Trent Morrison had taught her that a locked door was only a delay, a blocked number was only a challenge, and a restraining order was only paper until someone powerful cared enough to enforce it.

He had violated that order three times before the police stopped sounding annoyed when she called.

He had shown up at one job until she quit, waited outside an apartment until she moved, and turned every ordinary walk home into a calculation of exits, streetlights, and witnesses.

The gallery shift was supposed to be temporary.

A regular server had called out sick, the pay was triple her normal rate, and rent was coming due with the cold precision of a creditor.

Saraphene told herself she could survive seven hours among rich strangers.

Then she saw Trent laughing by a sculpture wall.

His hand rested on the back of a woman in a red dress, and his profile looked so familiar that the champagne bottle in Saraphene’s hand suddenly weighed more than the tray.

He had not seen her yet.

That small mercy lasted one breath.

Saraphene slipped through a service door, walked too fast down a corridor of bare concrete and fluorescent light, and pushed into the first unmarked room she found.

It was not storage.

It was a private bathroom of marble, gold fixtures, and a man in a charcoal suit adjusting a watch at the mirror.

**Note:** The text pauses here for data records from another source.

(* ===== verification/ReceiverProofs.v ===== *)
(** * The receive loop ends, whatever arrives *)
From Stdlib Require Import ZArith Lia Ascii String.
From stdpp Require Import base tactics numbers list gmap strings.
From S2P Require Import Prelude GoStrings Json Base64 GoPath Transport Secure Protocol Ranges Mux ManifestCheck FileSystem Hashing.
From S2P Require Import Compression ReceiveStore TransferHello TransferSession Progress Receiver.

Section total.
Context `{CaseTables} `{Crypto} `{Gzip}.

(** The messages a session still has to look at. *)
Definition messages (t : TransferSession) (inbox : list receivedPipeMessage) : nat :=
  (length inbox + length (deferredMessages (rx t)))%nat.

Definition fewer (t : TransferSession) (inbox : list receivedPipeMessage) (o : outcome) : Prop :=
  match o with
  | Event EventDone t' inbox' => (messages t' inbox' ≤ messages t inbox)%nat
  | Event _ t' inbox' | Failed _ t' inbox' => (messages t' inbox' < messages t inbox)%nat
  | Waiting _ => True
  | TransferSession.OutOfFuel => False
  end.

Lemma fewer_mono t inbox t' inbox' o : (messages t' inbox' ≤ messages t inbox)%nat → fewer t' inbox' o → fewer t inbox o.
Proof. intros Hm. unfold fewer. destruct o as [[]| | |]; try lia; done. Qed.

Lemma message_event_deferred t m ev r : message_event t m = Ok (ev, r) → deferredMessages r = deferredMessages (rx t).
Proof.
  unfold message_event. intros He.
  repeat first [case_match; try discriminate He | progress res_inv]; simplify_eq; try done.
  all: repeat match goal with Hx : (let '(_, _) := ?p in _) = Ok _ |- _ => destruct p end; res_inv; simplify_eq; try done.
  all: repeat first [case_match; try done | progress res_inv]; simplify_eq; done.
Qed.

(** The turns the loop can take. *)
Definition turns (t : TransferSession) (inbox : list receivedPipeMessage) : nat :=
  (2 * length inbox + length (deferredMessages (rx t)))%nat.

Lemma receiveMessage_takes t inbox received t' inbox' :
  receiveMessage t inbox = Some (received, t', inbox') →
  S (messages t' inbox') = messages t inbox ∧ (turns t' inbox' < turns t inbox)%nat ∧
  (receiveManifest (rx t') = None → t' = t ∧ inbox = received :: inbox').
Proof.
  unfold receiveMessage, messages, turns. intros Hx.
  assert (Hc : (t' = t ∧ inbox = received :: inbox') ∨
               (is_Some (receiveManifest (rx t)) ∧ ∃ d, deferredMessages (rx t) = received :: d ∧
                t' = with_rx t (with_deferred (rx t) d) ∧ inbox' = inbox)).
  { destruct (receiveManifest (rx t)) as [m|], (deferredMessages (rx t)) as [|r d];
      try (injection Hx as -> <- <-; right; split; [done|]; by exists d);
      destruct inbox as [|r0 l]; try discriminate Hx; injection Hx as -> <- <-; by left. }
  destruct Hc as [[-> ->]|([m Em] & d & Ed & -> & ->)].
  - cbn. split_and!; try done; lia.
  - rewrite Ed. cbn. split; [lia|]. split; [lia|]. by rewrite Em.
Qed.

Lemma receive_loop_fewer fuel t inbox : (turns t inbox < fuel)%nat → fewer t inbox (receive_loop fuel t inbox).
Proof.
  revert t inbox. induction fuel as [|fuel IH]; intros t inbox Hf; [lia|]. cbn [receive_loop].
  destruct (pendingDone (rx t) && receiveReady (rx t)); [unfold fewer, messages; cbn; lia|].
  destruct (receiveMessage t inbox) as [[[received t'] inbox']|] eqn:Er; [|done].
  destruct (receiveMessage_takes _ _ _ _ _ Er) as (Hm & Ht & Hnone).
  destruct (content received) as [m|e]; [|cbn; lia].
  match goal with |- context [if ?b then receive_loop fuel (defer _ _) _ else _] => destruct b eqn:Ed end.
  - bool_prop. destruct (Hnone ltac:(done)) as [-> ->].
    assert (Hd : (turns (defer t received) inbox' < turns t (received :: inbox'))%nat ∧
                 messages (defer t received) inbox' = messages t (received :: inbox')).
    { unfold turns, messages, defer. cbn. rewrite length_app. cbn. lia. }
    apply (fewer_mono _ _ (defer t received) inbox'); [lia|]. apply IH. lia.
  - destruct (validateMessageChannel _ _ _) as [?|e]; [|cbn; lia].
    match goal with |- context [if ?b then receive_loop fuel _ _ else _] => destruct b eqn:Edone end.
    + apply (fewer_mono _ _ (with_rx t' (with_pendingDone (rx t') true)) inbox'); [unfold messages in *; cbn; lia|].
      apply IH. unfold turns in *. cbn. lia.
    + destruct (message_event t' m) as [[ev r]|e] eqn:Em; [|cbn; lia].
      apply message_event_deferred in Em. unfold fewer, messages in *. cbn. destruct ev; rewrite Em; lia.
Qed.

(** [ReceiveEvent] returns or waits, for any messages at all. *)
Lemma ReceiveEvent_fewer t inbox : fewer t inbox (ReceiveEvent t inbox).
Proof. apply receive_loop_fewer. unfold turns, receive_fuel. lia. Qed.

Lemma receiveControlMessage_fewer t inbox r t' inbox' :
  receiveControlMessage t inbox = Some (r, t', inbox') → (messages t' inbox' ≤ messages t inbox)%nat.
Proof.
  revert t. induction inbox as [|received inbox IH]; intros t; cbn [receiveControlMessage]; [done|].
  destruct (content received) as [m|e]; [|intros [= <- <- <-]; unfold messages; cbn; lia].
  case_if; [intros [= <- <- <-]; unfold messages; cbn; lia|].
  intros Hr%IH. unfold messages, defer in *. cbn in *. rewrite length_app in Hr. cbn in Hr. lia.
Qed.

Lemma WaitResumeAccept_fewer t items inbox r t' inbox' :
  WaitResumeAccept t items inbox = Some (r, t', inbox') → (messages t' inbox' ≤ messages t inbox)%nat.
Proof.
  unfold WaitResumeAccept. destruct (receiveControlMessage t inbox) as [[[[m|e] s] l]|] eqn:Er; [| |done].
  - apply receiveControlMessage_fewer in Er. repeat case_match; intros [= <- <- <-]; try done.
    unfold messages, applyReceiveResume in *. cbn. by case_if.
  - intros [= <- <- <-]. by eapply receiveControlMessage_fewer.
Qed.

(** ** The loop of [Receive] *)

Context (now : nat → Z).

(** A step that cannot run out of fuel and adds no messages. *)
Definition calm {A} (m : rm A) : Prop := ∀ s, let '(r, s') := m s in
  r ≠ Err VOutOfFuel ∧ (messages (rsession s') (arriving s') ≤ messages (rsession s) (arriving s))%nat.

Lemma calm_bind {A B} (m : rm A) (k : A → rm B) : calm m → (∀ a, calm (k a)) → calm (m ≫= k).
Proof.
  intros Hm Hk s. unfold mbind, rm_bind. specialize (Hm s). destruct (m s) as [[a|e] s1];
    [|destruct Hm as [Hne ?]; split; [intros [= ->]; by apply Hne|done]].
  destruct Hm as [_ Hm]. specialize (Hk a s1). destruct (k a s1) as [r s2]. destruct Hk. split; [done|lia].
Qed.
Lemma calm_ret {A} (a : A) : calm (mret a).
Proof. intros s. by split. Qed.
Lemma calm_get {A} (f : receiver → A) : calm (rm_get f).
Proof. intros s. by split. Qed.
Lemma calm_fail {A} e : e ≠ VOutOfFuel → calm (@rm_fail A e).
Proof. intros He s. split; [intros [= ->]; by apply He|done]. Qed.
Lemma calm_modify f : (∀ s, messages (rsession (f s)) (arriving (f s)) = messages (rsession s) (arriving s)) → calm (rm_modify f).
Proof. intros Hf s. split; [done|]. by rewrite Hf. Qed.
Lemma calm_store {A} (m : io receive_error A) : calm (on_store m).
Proof. intros s. unfold on_store. destruct (m (rdisk s)) as [[a|e] w]; by split. Qed.
Lemma calm_reply f : calm (reply now f).
Proof. intros s. unfold reply. by destruct (f _ _). Qed.
Lemma calm_progress {A} (m : result progress_error A) : calm (rm_lift (wrap_err VProgress m)).
Proof. intros s. by destruct m. Qed.
Lemma calm_put_rstore store : calm (rm_modify (fun s => put_rstore s store)).
Proof. by apply calm_modify. Qed.
Lemma calm_wait items : calm (wait_accept items).
Proof.
  intros s. unfold wait_accept. destruct (WaitResumeAccept _ _ _) as [[[r t] inbox]|] eqn:Ew; [|done].
  split; [by destruct r|]. by eapply WaitResumeAccept_fewer.
Qed.
Lemma calm_check items accepted : calm (check_hashes items accepted).
Proof. unfold check_hashes. case_match; [by apply calm_fail|apply calm_ret]. Qed.

#[local] Hint Resolve calm_ret calm_get calm_store calm_reply calm_progress calm_put_rstore calm_wait calm_check : core.
Ltac calm :=
  repeat first
    [ progress auto
    | apply calm_bind; [|intros ?]
    | apply calm_modify; intros ?; repeat case_match; done
    | apply calm_fail; done
    | case_match ].

Lemma calm_manifest opts m : calm (handle_manifest now opts m).
Proof. unfold handle_manifest. calm. Qed.
Lemma calm_chunk stream item offset data : calm (handle_chunk stream item offset data).
Proof. unfold handle_chunk. calm. Qed.
Lemma calm_done : calm (handle_done now).
Proof. unfold handle_done. calm. Qed.

Lemma Receive_loop_total fuel opts s :
  (messages (rsession s) (arriving s) < fuel)%nat → fst (Receive_loop now fuel opts s) ≠ Err VOutOfFuel.
Proof.
  revert s. induction fuel as [|fuel IH]; intros s Hf; [lia|]. cbn [Receive_loop]. unfold mbind, rm_bind. unfold next_event at 1.
  pose proof (ReceiveEvent_fewer (rsession s) (arriving s)) as Hev.
  destruct (ReceiveEvent _ _) as [ev t inbox|e t inbox|t|]; [|done|done|done].
  set (s1 := put_rsession s t inbox). unfold fewer in Hev.
  assert (Hgo : ∀ m : rm unit, calm m → ev ≠ EventDone →
    fst (match m s1 with (Ok a, s') => Receive_loop now fuel opts s' | (Err e, s') => (Err e, s') end) ≠ Err VOutOfFuel).
  { intros m Hm Hne. specialize (Hm s1). destruct (m s1) as [[a|e] s2]; destruct Hm as [H1' H2']; [|intros [= ->]; by apply H1'].
    apply IH. destruct ev; try done; unfold s1 in H2'; cbn [put_rsession rsession arriving] in H2'; lia. }
  destruct ev; try done.
  - apply (Hgo _ (calm_manifest opts m)). done.
  - apply IH. unfold s1. cbn [put_rsession rsession arriving]. lia.
  - apply (Hgo _ (calm_chunk stream item offset data)). done.
  - apply IH. unfold s1. cbn [put_rsession rsession arriving]. lia.
  - pose proof (calm_done s1) as Hd. destruct (handle_done now s1) as [r s2]. apply Hd.
Qed.
End total.

(** C5: whatever a peer sends, in whatever order, [Receive] ends: with the
    texts, with an error, or waiting for a message that has not come; the
    session never defers and replays messages for ever. *)
Theorem Receive_total `{CaseTables} `{Crypto} `{Gzip} now opts s : fst (Receive now opts s) ≠ Err VOutOfFuel.
Proof.
  unfold Receive. pose proof (Receive_loop_total now (Receive_fuel s) opts s) as Hl.
  destruct (Receive_loop now (Receive_fuel s) opts s) as [r s']. apply Hl. unfold messages, Receive_fuel. lia.
Qed.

He turned, and she saw gray eyes that took in everything at once: the uniform, the panic, the hand still trembling near the door.

“I’m sorry,” she whispered.

The hallway voices came closer.

The man looked past her, reached around her, and switched off the light.

Darkness folded over the room.

His hand circled her wrist, firm but not rough, and pulled her behind the door just as it opened.

“Thought I saw someone come in here,” a male voice said.

“Bathroom’s occupied,” the man beside her called, calm enough to make the words sound like a verdict.

The door closed again.

He released her the moment she whispered that she was all right.

When he turned on the small lamp above the mirror, she saw him clearly: mid-thirties, tall, controlled, handsome in a way that looked less like charm than discipline.

“Are you in danger?” he asked.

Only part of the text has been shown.